The Buckeye Institute: Ohio Takes Crucial Step to Reform its Broken Cash Bail SystemJul 01, 2020
Columbus, OH – On Wednesday, Robert Alt, president and chief executive officer of The Buckeye Institute, issued the following statement on the Ohio Supreme Court’s amendment to Criminal Rule 46 governing Ohio’s bail system, which takes effect today.
“For far too long, access to cash has been the primary determiner in whether someone awaiting trial is released from jail. With this new change, the primary determiner will be an assessment of whether the person is a danger to our communities, which is common sense. The results of the previous policy are well documented, and they are tragic. Ohio’s cash bail system was inefficient, expensive, and unjust.
“Although this new rule is imperfect, the Ohio Supreme Court adopted a number of The Buckeye Institute’s recommendations to most effectively reform the defective cash bail system, including ensuring Ohio courts make pretrial release decisions properly based upon public safety and the likelihood a defendant will appear in court. While legislative action would do even more to fix Ohio’s broken cash bail system, this new change is a strong first step in the right direction.”
Unlike New York’s dysfunctional system, Ohio rightly allows judges to hold dangerous felons without bail to preserve public safety.

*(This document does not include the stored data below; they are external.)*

(* ===== verification/GatewayJobs.v ===== *)
(** Sandboxed jobs in the web gateway: the handlers of [/api/jobs] and of
    [/projects] in [src/channels/web/server.rs], over the store of
    [SandboxStore], the container manager of [Containers] and the file system
    of [Files].

    The state is the store, the manager and the queues of prompts, each [None]
    when the gateway was built without it. *)

From Stdlib Require Import Ascii.
From S2P Require Import Prelude Strs Json Llm Skills Tool Files Containers OrchestratorApi JobTools Conversations Gateway SandboxStore.
#[local] Open Scope claw_scope.

Record JobInfo := mkJobInfo { ji_id : Uuid; ji_title : string; ji_state : string; ji_user : string; ji_created : string; ji_started : option string }.
Record TransitionInfo := mkTransition { tr_from : string; tr_to : string; tr_time : string; tr_reason : option string }.
Record JobSummaryResponse := mkJobSummary { js_total : nat; js_pending : nat; js_in_progress : nat; js_completed : nat; js_failed : nat; js_stuck : nat }.
Record JobDetailResponse := mkDetail {
  jd_id : Uuid; jd_title : string; jd_state : string; jd_user : string; jd_created : string; jd_started : option string; jd_completed : option string;
  jd_elapsed : option Z; jd_dir : string; jd_browse : string; jd_mode : option string; jd_transitions : list TransitionInfo }.
Inductive JobAnswer :=
| Started (id : Uuid) (mode : string) | CancelledJob (id : Uuid) | Restarted (old new : Uuid) | Queued (id : Uuid).
Record ProjectFileEntry := mkFileEntry { pf_name : string; pf_path : string; pf_dir : bool }.
Record JState {D : Type} := mkJ { j_db : option JobDb; j_jm : option (JobManager D); j_prompts : option (gmap Uuid (list PendingPrompt)) }.
Arguments JState D : clear implicits.
Definition no_database {A} : Answer A := Err (503, "Database not available"%string).
Definition no_sandbox {A} : Answer A := Err (503, "Sandbox not enabled"%string).
Definition bad_job_id {A} : Answer A := Err (400, "Invalid job ID"%string).
Definition job_not_found {A} : Answer A := Err (404, "Job not found"%string).
(** ** The settings *)
Lemma strings_elem x l : existsb (String.eqb x) l = true -> x ∈ l.
Proof. intros (y & Hy & E%String.eqb_eq)%existsb_exists. subst. by apply list_elem_of_In. Qed.
Lemma strings_not_elem x l : existsb (String.eqb x) l = false -> x ∉ l.
Proof. intros H Hx%list_elem_of_In. assert (E : existsb (String.eqb x) l = true) by (apply existsb_exists; exists x; split; [done|apply String.eqb_refl]). by rewrite E in H. Qed.
Lemma strings_nodup l : bool_decide (NoDup l) = true -> NoDup (A := string) l.
Proof. by rewrite bool_decide_eq_true. Qed.
Ltac a_number m := exists m; split; [reflexivity|unfold U64_MAX, I64_MAX; lia].
Ltac schema_ok := repeat first
  [ match goal with |- NoDup _ => apply strings_nodup; reflexivity end | split | done | apply f64_default | apply strings_elem; reflexivity | apply strings_not_elem; reflexivity
  | match goal with |- exists n : Z, @pretty positive _ ?m = _ /\ _ => a_number (Z.pos m) | |- exists n : Z, pretty ?m = _ /\ _ => a_number m | |- exists n : Z, _ => a_number 0 end | lia ].
Section Theorems.
Context (F : F64Text) `{!F64Laws F} (from_str : string -> option Json) (to_text : Json -> string).
Lemma settings_ok : ty_ok F settings_ty.
Proof. cbn -[U64_MAX]. schema_ok. Qed.
Lemma default_conforms : conforms F settings_ty default_settings.
Proof. cbn -[U64_MAX]. schema_ok. Qed.
Lemma set_result path value s s' : set F from_str path value s = Ok s' -> exists j, change path (split_on DOT path) (infer F from_str path value) s = Ok j /\ de F settings_ty j = Some s'.
Proof. unfold set. destruct (change _ _ _ _) as [j|]; [|done]. destruct (de _ _ j) as [x|] eqn:E; [|done]. intros [= <-]. eauto. Qed.
Lemma set_conforms path value s s' : set F from_str path value s = Ok s' -> conforms F settings_ty s'.
Proof. intros (j & _ & H)%set_result. exact (de_conforms F _ settings_ok _ _ H). Qed.
Lemma apply_entries_conform m : forall s, conforms F settings_ty s -> conforms F settings_ty (foldl (apply_entry F from_str to_text) s m).
Proof.
  induction m as [|[k v] m IH]; intros s Hs; [done|]. apply IH. unfold apply_entry. cbn [fst snd]. destruct v; try done;
    match goal with |- context [set ?a ?b ?c ?d ?e] => destruct (set a b c d e) eqn:E end; done || by eapply set_conforms.
Qed.
Lemma num_stays t x n v : 0 <= n <= U64_MAX -> conforms F t (JNumber x) -> as_u64 x <> None -> de F t (num n) = Some v -> v = num n.
Proof.
  intros Hn Hc Hx. revert v. induction t as [| | | | | | |t IH|]; intros v; cbn; try done.
  - rewrite as_u64_pretty by done. destruct (within _ _ _) as [m|] eqn:E; [|done]. apply within_some in E as [[= <-] _]. by intros [= <-].
  - destruct (as_i64 _) as [m|] eqn:E; [|done]. intros [= <-]. apply within_some in E as [E _]. rewrite signed_pretty in E. by injection E as ->.
  - cbn in Hc. destruct (f64_not_integer x) as [H _]. by rewrite Hc in H.
  - by apply IH.
Qed.
Definition reads_back (path value : string) (c s' : Json) : Prop :=
  match c with
  | JBool _ => exists b, parse_bool value = Some b /\ json_at (split_on DOT path) s' = Some (JBool b)
  | JString _ => json_at (split_on DOT path) s' = Some (JString value)
  | JNumber t => as_u64 t <> None -> exists n, parse_u64 value = Some n /\ json_at (split_on DOT path) s' = Some (num n)
  | _ => True
  end.
Lemma string_stays t x v : de F t (JString x) = Some v -> v = JString x.
Proof.
  revert v. induction t as [| | | | | |vs|t IH|]; intros v; cbn; try done; [by intros [= <-]|destruct (existsb _ _); [by intros [= <-]|done]|by apply IH].
Qed.
Lemma bool_stays t x v : de F t (JBool x) = Some v -> v = JBool x.
Proof. revert v. induction t as [| | | | | | |t IH|]; intros v; cbn; try done; [by intros [= <-]|by apply IH]. Qed.
(** A setting that is set reads back as it was given, by the type the setting
    had (text as it is, a flag or a natural number when the text is one), and no
    setting outside the path changes. *)
Theorem set_reads_back path value s s' c : conforms F settings_ty s -> set F from_str path value s = Ok s' -> json_at (split_on DOT path) s = Some c ->
  reads_back path value c s' /\ forall q, diverge (split_on DOT path) q = true -> json_at q s' = json_at q s.
Proof.
  intros Hs (j & Hj & Hd)%set_result Hc.
  destruct (change_known F path _ _ _ _ _ _ settings_ok Hs Hj Hd (mk_is_Some _ _ Hc)) as [(t & c' & v & v' & Hc' & Ht & Hco & Hv & Hv' & Hat) Hq]. split; [|done].
  rewrite Hc in Hc'. injection Hc' as <-. unfold reads_back. rewrite Hat. destruct c as [|b|x|x| |]; try done; cbn [infer] in Hv.
  - destruct (parse_bool value) as [b'|]; [|done]. injection Hv as <-. apply bool_stays in Hv'. exists b'. by rewrite Hv'.
  - intros Hx. rewrite bool_decide_eq_true_2 in Hv by (by destruct (as_u64 x)). destruct (parse_u64 value) as [n|] eqn:E; [|done]. injection Hv as <-. exists n. split; [done|].
    f_equal. eapply num_stays; [by apply within_some in E as [_ E]|exact Hco|exact Hx|exact Hv'].
  - injection Hv as <-. by rewrite (string_stays _ _ _ Hv').
Qed.

(** [set] says Ok to the name of a setting that does not exist, in a section
    that does, and changes nothing. *)
Theorem unknown_setting_ignored path value s pre k l : conforms F settings_ty s -> split_on DOT path = pre ++ [k] -> json_at pre s = Some (JObject l) -> assoc_get k l = None -> k <> "setup_completed"%string ->
  set F from_str path value s = Ok s.
Proof.
  intros Hs Hp Hl Hk Hn. unfold set. rewrite Hp.
  assert (Ha : no_aliases k settings_ty = true).
  { cbn. destruct (match k with EmptyString => false | _ => _ end) eqn:E; [|done]. exfalso. apply Hn. symmetry. by apply (String.eqb_eq "setup_completed"). }
  destruct (change_unknown F path (infer F from_str path value) k l _ Hk eq_refl pre settings_ty s settings_ok Hs Ha Hl) as (j1 & -> & ->). done.
Qed.
Lemma settings_object s : conforms F settings_ty s -> exists v l, s = JObject (("onboard_completed"%string, v) :: l) /\ assoc_get "setup_completed" l = None.
Proof.
  destruct s as [| | | | |l]; try by intros []. intros H. pose proof (conform_keys F Settings l H) as Hk. destruct l as [|[k v] l]; [done|]. injection Hk as -> Hk.
  exists v, l. split; [done|]. destruct (assoc_get _ l) eqn:E; [|done]. exfalso. assert (Hin : "setup_completed"%string ∈ map fst l) by (apply assoc_get_in; by eexists).
  revert Hin. rewrite Hk. apply strings_not_elem. reflexivity.
Qed.
Lemma put_alias n k x l : named n (Some k) (put k x l) <> [].
Proof.
  induction l as [|[k' w] l IH]; cbn; [unfold named; cbn; by rewrite String.eqb_refl, orb_true_r|]. destruct (String.eqb_spec k k') as [->|Hk]; unfold named; cbn; [by rewrite String.eqb_refl, orb_true_r|].
  destruct (String.eqb k' n || String.eqb k' k); [done|]. exact IH.
Qed.
(** The name that the alias of [onboard_completed] has is refused, whatever the
    value: the field would be there twice. *)
Theorem alias_cannot_be_set value s : conforms F settings_ty s -> set F from_str "setup_completed" value s = Err FailedToApply.
Proof.
  intros (v & l & -> & Hn)%settings_object. unfold set. change (split_on DOT "setup_completed") with ["setup_completed"%string]. cbn [change assoc_get]. cbn -[de put parse_or_string settings_ty]. rewrite Hn.
  cbn [infer]. set (x := parse_or_string _ _). change (put _ x _) with (("onboard_completed"%string, v) :: put "setup_completed" x l).
  assert (E : de F settings_ty (JObject (("onboard_completed"%string, v) :: put "setup_completed" x l)) = None); [|by rewrite E].
  assert (Hnamed : named "onboard_completed" (Some "setup_completed"%string) (("onboard_completed"%string, v) :: put "setup_completed" x l) =
            v :: named "onboard_completed" (Some "setup_completed"%string) (put "setup_completed" x l)) by done.
  assert (Hp : named "onboard_completed" (Some "setup_completed"%string) (put "setup_completed" x l) <> []) by apply put_alias.
  unfold settings_ty, Settings. cbn [de de_fields]. rewrite Hnamed. destruct (named _ _ (put _ _ _)); [by destruct Hp|reflexivity].
Qed.
Lemma change_error path f e : forall parts j c, parts <> [] -> json_at parts j = Some c -> f (Some c) = Err e -> change path parts f j = Err e.
Proof.
  induction parts as [|k rest IH]; intros j c Hp H Hf; [done|]. destruct j as [| | | | |l]; try done. cbn in H. destruct (assoc_get k l) as [d|] eqn:E; [|done].
  destruct rest as [|k' rest]; [injection H as ->; cbn; by rewrite E, Hf|]. assert (R : change path (k' :: rest) f d = Err e) by (by apply (IH d c)).
  cbn [change] in R |- *. by rewrite E, R.
Qed.
(** Resetting an optional setting does not clear it: a text becomes the text
    null, a number is refused. *)
Theorem reset_does_not_clear path s c : conforms F settings_ty s -> json_at (split_on DOT path) default_settings = Some JNull -> json_at (split_on DOT path) s = Some c ->
  match c with
  | JString _ => forall s', reset F from_str to_text path s = Ok s' -> json_at (split_on DOT path) s' = Some (JString "null")
  | JNumber t => as_u64 t <> None -> reset F from_str to_text path s = Err (ExpectedInteger path "null")
  | _ => True
  end.
Proof.
  intros Hs Hd Hc. assert (R : reset F from_str to_text path s = set F from_str path "null" s) by (unfold reset, get; by rewrite Hd). rewrite R. destruct c as [| |t|x| |]; try done.
  - intros Ht. unfold set. rewrite (change_error _ _ (ExpectedInteger path "null") _ _ (JNumber t)); [done|apply split_on_not_nil|done|].
    cbn [infer]. by rewrite bool_decide_eq_true_2 by (by destruct (as_u64 t)).
  - intros s' Hset. destruct (set_result _ _ _ _ Hset) as (j & Hj & Hde).
    destruct (change_known F path _ _ _ _ _ _ settings_ok Hs Hj Hde (mk_is_Some _ _ Hc)) as [(t & c' & v & v' & Hc' & Ht & Hco & Hv & Hv' & Hat) _].
    rewrite Hc in Hc'. injection Hc' as <-. injection Hv as <-. by rewrite Hat, (string_stays _ _ _ Hv').
Qed.
(** An optional text that reads as a JSON number (the numeric id of a user, a
    token of digits) can neither be set nor read back from the settings table. *)
Theorem numeric_text_lost v t : from_str v = Some (JNumber t) ->
  set F from_str "heartbeat.notify_user" v default_settings = Err FailedToApply /\
  from_db_map F from_str to_text [("heartbeat.notify_user"%string, JString v)] = default_settings.
Proof.
  intros Hv. assert (E : set F from_str "heartbeat.notify_user" v default_settings = Err FailedToApply).
  { unfold set. change (split_on DOT "heartbeat.notify_user") with ["heartbeat"; "notify_user"]%string. cbn [change default_settings assoc_get String.eqb Ascii.eqb Bool.eqb default_heartbeat infer parse_or_string].
    unfold parse_or_string. rewrite Hv. reflexivity. }
  split; [done|]. unfold from_db_map. cbn [foldl apply_entry fst snd show_value]. unfold apply_entry. cbn [fst snd show_value]. by rewrite E.
Qed.
(** A settings file with a section [channels] that does not say whether WASM
    channels are on turns them on, over settings that have them off: the field's
    own default is not the one of the struct. *)
Theorem overlay_turns_on_wasm_channels : exists o,
  from_file F (JObject [("channels"%string, JObject [])]) = Some o /\
  json_at ["channels"; "wasm_channels_enabled"]%string default_settings = Some (JBool false) /\
  json_at ["channels"; "wasm_channels_enabled"]%string (merge_from F default_settings o) = Some (JBool true).
Proof.
  eexists. split; [reflexivity|]. split; [reflexivity|]. unfold merge_from.
  match goal with |- context [merge_non_default ?a ?b ?c] => let m := eval vm_compute in (merge_non_default a b c) in replace (merge_non_default a b c) with m by (vm_compute; reflexivity) end.
  cbn -[f64_text]. by rewrite !f64_default.
Qed.
End Theorems.

(** ** Witnesses *)
Definition some_f64 : F64Text :=
  mkF64Text (fun t => if String.eqb t "5000.0" then t else "0.5"%string)
            (fun t => if String.eqb t "5000.0" || String.eqb t "0.5" then Some (Some t) else None).
#[export] Instance some_f64_laws : F64Laws some_f64.
Proof.
  split.
  - intros t. cbn. destruct (String.eqb_spec t "5000.0") as [->|n]; done.
  - intros v t. cbn. destruct (String.eqb_spec v "5000.0") as [->|n]; [by intros [= <-]|]. destruct (String.eqb_spec v "0.5") as [->|n']; [by intros [= <-]|done].
  - intros t. cbn. destruct (String.eqb_spec t "5000.0") as [->|n]; [done|]. intros <-. done.
  - done.
  - intros t. cbn. destruct (String.eqb_spec t "5000.0") as [->|n]; by vm_compute.
Qed.
Definition digits_json (s : string) : option Json := match digits s with Some n => Some (num n) | None => None end.
Definition no_text (j : Json) : string := EmptyString.
Lemma set_reads_back_witness : exists s', set some_f64 digits_json "agent.max_parallel_jobs" "7" default_settings = Ok s' /\
  reads_back "agent.max_parallel_jobs" "7" (num 5) s' /\ json_at ["agent"; "name"]%string s' = Some (JString "ironclaw").
Proof.
  eexists. split; [vm_compute; reflexivity|]. split.
  - eapply (set_reads_back some_f64 digits_json); [apply default_conforms; exact _|vm_compute; reflexivity|vm_compute; reflexivity].
  - vm_compute. reflexivity.
Defined.
Lemma unknown_setting_ignored_witness : set some_f64 digits_json "agent.max_paralel_jobs" "7" default_settings = Ok default_settings.
Proof. eapply (unknown_setting_ignored some_f64 digits_json _ _ _ ["agent"%string]); [apply default_conforms; exact _|reflexivity|reflexivity|reflexivity|done]. Defined.
Lemma alias_cannot_be_set_witness : set some_f64 digits_json "setup_completed" "true" default_settings = Err FailedToApply.
Proof. apply (alias_cannot_be_set some_f64 digits_json). apply default_conforms; exact _. Defined.
Definition with_backend : Json := match set some_f64 digits_json "llm_backend" "ollama" default_settings with Ok s => s | Err _ => JNull end.
Lemma with_backend_conforms : conforms some_f64 settings_ty with_backend.
Proof. apply (set_conforms some_f64 digits_json "llm_backend" "ollama" default_settings). vm_compute. reflexivity. Qed.
Lemma reset_does_not_clear_witness : exists s', reset some_f64 digits_json no_text "llm_backend" with_backend = Ok s' /\ json_at ["llm_backend"%string] s' = Some (JString "null").
Proof.
  eexists. split; [vm_compute; reflexivity|].
  apply (fun H2 H3 => reset_does_not_clear some_f64 digits_json no_text "llm_backend" with_backend (JString "ollama") with_backend_conforms H2 H3); vm_compute; reflexivity.
Defined.
Lemma numeric_text_lost_witness : set some_f64 digits_json "heartbeat.notify_user" "8123456789" default_settings = Err FailedToApply.
Proof. apply (numeric_text_lost some_f64 digits_json no_text _ "8123456789"). vm_compute. reflexivity. Defined.
Lemma overlay_turns_on_wasm_channels_witness : is_Some (from_file some_f64 (JObject [("channels"%string, JObject [])])).
Proof. destruct (overlay_turns_on_wasm_channels some_f64) as (o & H & _). eexists. exact H. Defined.
(* ===== verification/OpenAiCompat.v ===== *)
(** The OpenAI-compatible endpoint: [src/channels/web/openai_compat.rs].

    The handlers of [/v1/chat/completions] and [/v1/models] over any provider
    and the gateway's rate limiter.  A streamed answer is the list of events
    that a client that stays connected receives.  Reading and writing JSON text
    are parameters, as are ids and times. *)

From Stdlib Require Import Ascii.
From S2P Require Import Prelude Strs Json Llm Gateway.
#[local] Open Scope claw_scope.

Record OpenAiToolCall := mkOaCall { oc_id : string; oc_type : string; oc_name : string; oc_arguments : string }.
Record OpenAiMessage := mkOaMessage {
  om_role : string; om_content : option string; om_name : option string; om_tool_call_id : option string; om_tool_calls : option (list OpenAiToolCall) }.
Record OpenAiTool := mkOaTool { ot_type : string; ot_name : string; ot_description : option string; ot_parameters : option Json }.
Record OpenAiChatRequest := mkOaRequest {
  oq_model : string; oq_messages : list OpenAiMessage; oq_temperature : option Z; oq_max_tokens : option Z; oq_stream : option bool;
  oq_tools : option (list OpenAiTool); oq_tool_choice : option Json; oq_stop : option Json }.
Record OpenAiUsage := mkUsage { prompt_tokens : Z; completion_tokens : Z; total_tokens : Z }.
Record OpenAiChatResponse := mkOaResponse { or_id : string; or_created : Z; or_model : string; or_message : OpenAiMessage; or_finish_reason : string; or_usage : OpenAiUsage }.
Record OpenAiToolCallDelta := mkDelta { dc_index : Z; dc_id : string; dc_name : string; dc_arguments : string }.
Record OpenAiDelta := mkOaDelta { de_role : option string; de_content : option string; de_tool_calls : option (list OpenAiToolCallDelta); de_finish : option string }.
Record OpenAiChatChunk := mkOaChunk { ch_id : string; ch_created : Z; ch_model : string; ch_delta : OpenAiDelta }.
Inductive StreamEvent := EChunk (c : OpenAiChatChunk) | EDone.
Record OpenAiError := mkOaError { oe_status : Z; oe_message : string; oe_type : string; oe_param : option string; oe_code : option string }.
Definition openai_error (status : Z) (m ty : string) : OpenAiError := mkOaError status m ty None None.

(** ** Conversions *)
Definition parse_role (s : string) : Result Role string :=
  if String.eqb s "system" then Ok System else if String.eqb s "user" then Ok User else if String.eqb s "assistant" then Ok Assistant else if String.eqb s "tool" then Ok Tool
  else Err ("Unknown role: '" ++s s ++s "'")%string.
Definition finish_reason_str (r : FinishReason) : string :=
  match r with Stop => "stop" | Length => "length" | ToolUse => "tool_calls" | ContentFilter => "content_filter" | UnknownReason => "stop" end.
Definition normalize_tool_choice (v : Json) : option string :=
  match v with
  | JString s => Some s
  | JObject _ => match json_get "function" v with Some _ => Some "required"%string | None => get_str "type" v end
  | _ => None
  end.
Definition parse_stop (v : Json) : option (list string) :=
  match v with
  | JString s => Some [s]
  | JArray l => match omap as_str l with [] => None | strs => Some strs end
  | _ => None
  end.
(** [split_inclusive(char::is_whitespace)]. *)
Fixpoint split_inclusive (s : string) : list string :=
  match s with
  | EmptyString => []
  | String c s =>
      if is_whitespace c then String c EmptyString :: split_inclusive s
      else match split_inclusive s with [] => [String c EmptyString] | w :: ws => String c w :: ws end
  end.
(** The pieces of a streamed text: words up to at least 20 bytes. *)
Fixpoint pieces (buf : string) (words : list string) : list string :=
  match words with
  | [] => if is_empty buf then [] else [buf]
  | w :: words => let buf := buf ++s w in if (20 <=? String.length buf)%nat then buf :: pieces EmptyString words else pieces buf words
  end.

Section OpenAi.
Context (from_str : string -> option Json) (to_text : Json -> string) (error_display : LlmError -> string).
Definition convert_call (c : OpenAiToolCall) : ToolCall Json := mkToolCall _ (oc_id c) (oc_name c) (default (JObject []) (from_str (oc_arguments c))).
Definition at_index (i : nat) (e : string) : string := "messages[" ++s pretty i ++s "]: " ++s e.
Definition convert_message (i : nat) (m : OpenAiMessage) : Result (ChatMessage Json) string :=
  match parse_role (om_role m) with
  | Err e => Err (at_index i e)
  | Ok Tool =>
      match om_tool_call_id m with
      | None => Err (at_index i "tool message requires 'tool_call_id'")
      | Some id => match om_name m with
                   | None => Err (at_index i "tool message requires 'name'")
                   | Some n => Ok (msg_tool_result id n (default EmptyString (om_content m)))
                   end
      end
  | Ok Assistant =>
      match om_tool_calls m with
      | Some tcs => Ok (msg_assistant_with_tool_calls (om_content m) (map convert_call tcs))
      | None => Ok (msg_assistant (default EmptyString (om_content m)))
      end
  | Ok r => Ok (mkMessage _ r (default EmptyString (om_content m)) None (om_name m) None)
  end.
Fixpoint convert_from (i : nat) (ms : list OpenAiMessage) : Result (list (ChatMessage Json)) string :=
  match ms with
  | [] => Ok []
  | m :: ms => let? x := convert_message i m in let? xs := convert_from (S i) ms in Ok (x :: xs)
  end.
Definition convert_messages (ms : list OpenAiMessage) : Result (list (ChatMessage Json)) string := convert_from 0 ms.
Definition no_parameters : Json := JObject [("type", JString "object"); ("properties", JObject [])]%string.
Definition convert_tools (ts : list OpenAiTool) : list (ToolDefinition Json) :=
  map (fun t => mkToolDef _ (ot_name t) (default EmptyString (ot_description t)) (default no_parameters (ot_parameters t))) (List.filter (fun t => String.eqb (ot_type t) "function") ts).
Definition convert_tool_calls_to_openai (cs : list (ToolCall Json)) : list OpenAiToolCall :=
  map (fun c => mkOaCall (tc_id c) "function" (tc_name c) (to_text (tc_arguments c))) cs.
Definition map_llm_error (e : LlmError) : OpenAiError :=
  let '(status, ty, code) := match e with
    | AuthFailed _ | SessionExpired _ => (401, "authentication_error", "auth_error")
    | RateLimited _ _ => (429, "rate_limit_error", "rate_limit")
    | ContextLengthExceeded _ _ => (400, "invalid_request_error", "context_length_exceeded")
    | ModelNotAvailable _ _ => (404, "invalid_request_error", "model_not_found")
    | _ => (500, "server_error", "internal_error")
    end%string in
  mkOaError status (error_display e) ty None (Some code).

(** ** Requests to the provider *)
Definition has_tools (q : OpenAiChatRequest) : bool := match oq_tools q with Some (_ :: _) => true | _ => false end.
Definition tool_request (q : OpenAiChatRequest) (ms : list (ChatMessage Json)) : ToolCompletionRequest Json :=
  mkToolRequest _ ms (convert_tools (default [] (oq_tools q))) (oq_max_tokens q) (oq_temperature q) (oq_tool_choice q ≫= normalize_tool_choice) ∅.
Definition plain_request (q : OpenAiChatRequest) (ms : list (ChatMessage Json)) : CompletionRequest Json :=
  mkRequest _ ms (oq_max_tokens q) (oq_temperature q) (oq_stop q ≫= parse_stop) ∅.
(** [u32] addition, as a release build does it. *)
Definition add_tokens (a b : Z) : Z := wrap 32 (a + b).
Definition assistant (content : option string) (calls : option (list OpenAiToolCall)) : OpenAiMessage := mkOaMessage "assistant" content None None calls.
Definition tool_response (id : string) (created : Z) (model : string) (r : ToolCompletionResponse Json) : OpenAiChatResponse :=
  mkOaResponse id created model
    (assistant (tresp_content r) (match tresp_tool_calls r with [] => None | cs => Some (convert_tool_calls_to_openai cs) end))
    (finish_reason_str (tresp_finish_reason r)) (mkUsage (tresp_input_tokens r) (tresp_output_tokens r) (add_tokens (tresp_input_tokens r) (tresp_output_tokens r))).
Definition plain_response (id : string) (created : Z) (model : string) (r : CompletionResponse) : OpenAiChatResponse :=
  mkOaResponse id created model (assistant (Some (resp_content r)) None) (finish_reason_str (resp_finish_reason r))
    (mkUsage (resp_input_tokens r) (resp_output_tokens r) (add_tokens (resp_input_tokens r) (resp_output_tokens r))).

The Buckeye Institute was instrumental in securing these new reforms to Ohio’s cash bail system, with Buckeye experts serving on the Supreme Court’s Task Force to Examine Ohio’s Bail System. Buckeye’s report, “Money Bail”: Making Ohio a More Dangerous Place to Live, outlined Ohio cases where the money bail system failed Ohioans. Buckeye instead recommended the use of evidence-based, risk-assessment tools to evaluate the danger that individuals pose to a community as a key factor in judicial determination of whether to release the accused pretrial. Buckeye’s follow-on report revealed that bail reform could save Ohio taxpayers an estimated $67 million per year in jail costs.